Big Blue's Blues

January 29, 1993

International Business Machines Corp., the preeminent American success story of the last half-century, is being eaten alive by the very industry it pioneered. Its humiliation and potential breakup is a sad story after so many years as a class act -- a company that seized the lead in electronics technology, ++ dominated the U.S. and European markets, played a major role in Japan, treated its workers well and was the darling of pension fund and mutual fund managers eager to latch on to a no-lose proposition. But now, alas, "Big Blue" (as in blue chip) is awash in red ink.

What is bad for IBM, however, is not necessarily bad for America. Vibrant new companies alive with entrepreneurial spirit and vision have moved into the field to grab world leadership in the myriad niches of an exploding industry. The United States has regained the lead it forfeited to Japan in several key sectors. Microsoft has won the lion's share of the personal computer software market. Intel has leapfrogged two Japanese competitors to become the world's largest manufacturer of microchips.

It would be a big mistake, nevertheless, to write off IBM. It may be posting world-record losses. Its vaunted CEO, John Akers, is heading for the exit door. It is laying off workers (by the thousands) for the first time in his history, closing plants and "federating" its main components into separate, often-competing units appropriately called "Baby Blues." But many of its products remain the best there are. Just as it created the framework for growth industries exploited by the upstarts, so it remains both a source and a customer for what constitutes the very guts of the industry.

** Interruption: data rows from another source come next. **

Definition market_is (marketId : string) (m : Markets.row) : bool :=
  String.eqb (Markets.marketId m) marketId.

Definition fill_of_market (marketId : string) (r : CompleteSets.row) : bool :=
  String.eqb (CompleteSets.marketId r) marketId.

Definition fill_of_log {I} (log : FormattedEventLog I) (r : CompleteSets.row) : bool :=
  String.eqb (CompleteSets.transactionHash r) (transactionHash log)
  && Z.eqb (CompleteSets.logIndex r) (logIndex log).

(** The store once [updateOpenInterest] has run for a market. *)
Definition recomputed (marketId : string) (s : Store) : Store :=
  mkStore (orders s) (orders_canceled s) (initial_reports s)
    (map (fun m => if market_is marketId m
                   then Markets.set_openInterest
                          (sum_fills (filter (fill_of_market marketId) (completeSets s))) m
                   else m) (markets s))
    (completeSets s) (crowdsourcers s) (disputes s) (payouts s).

(** The crowdsourcer row the creation processor inserts. *)
Definition crowdsourcer_of (log : FormattedEventLog DisputeCrowdsourcerCreated.Inputs)
    (payoutID : option Z) : Crowdsourcers.row :=
  Crowdsourcers.mk (blockNumber log) (transactionHash log) (logIndex log)
    (DisputeCrowdsourcerCreated.disputeCrowdsourcer (inputs log))
    (DisputeCrowdsourcerCreated.market (inputs log))
    (DisputeCrowdsourcerCreated.size (inputs log))
    payoutID None.

Definition payout_of_log (log : FormattedEventLog DisputeCrowdsourcerCreated.Inputs)
    : Payouts.row -> bool :=
  payout_matches (DisputeCrowdsourcerCreated.market (inputs log))
    (DisputeCrowdsourcerCreated.payoutNumerators (inputs log))
    (DisputeCrowdsourcerCreated.invalid (inputs log)).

What led to IBM's plummet in recent years was its bigness, its maturity and its investment in products overtaken by revolutions in technology every six months. The company failed to exploit its own inventions fast enough. It found itself burdened by the retirement costs and high salaries of a bureaucracy that often engaged in turf battles. It was too cumbersome to be agile, too diversified to focus, too bemused by mainframe computers to see that the future lay in microprocessors, work stations, laptops and software.

At a time when many corporate behemoths are in trouble, IBM may yet confound common wisdom -- this time by being better, not worse, than it seems. It still has some wrenching downsizing ahead, some loss statements it would rather not issue. But productivity leaps ahead so fast (the price of a unit of processing power on a chip has fallen by half roughly every 18 months since the late-Sixties, reports the Wall Street Journal) that after Big Blue's shakeout is over, it may bounce back as spectacularly as it has fallen.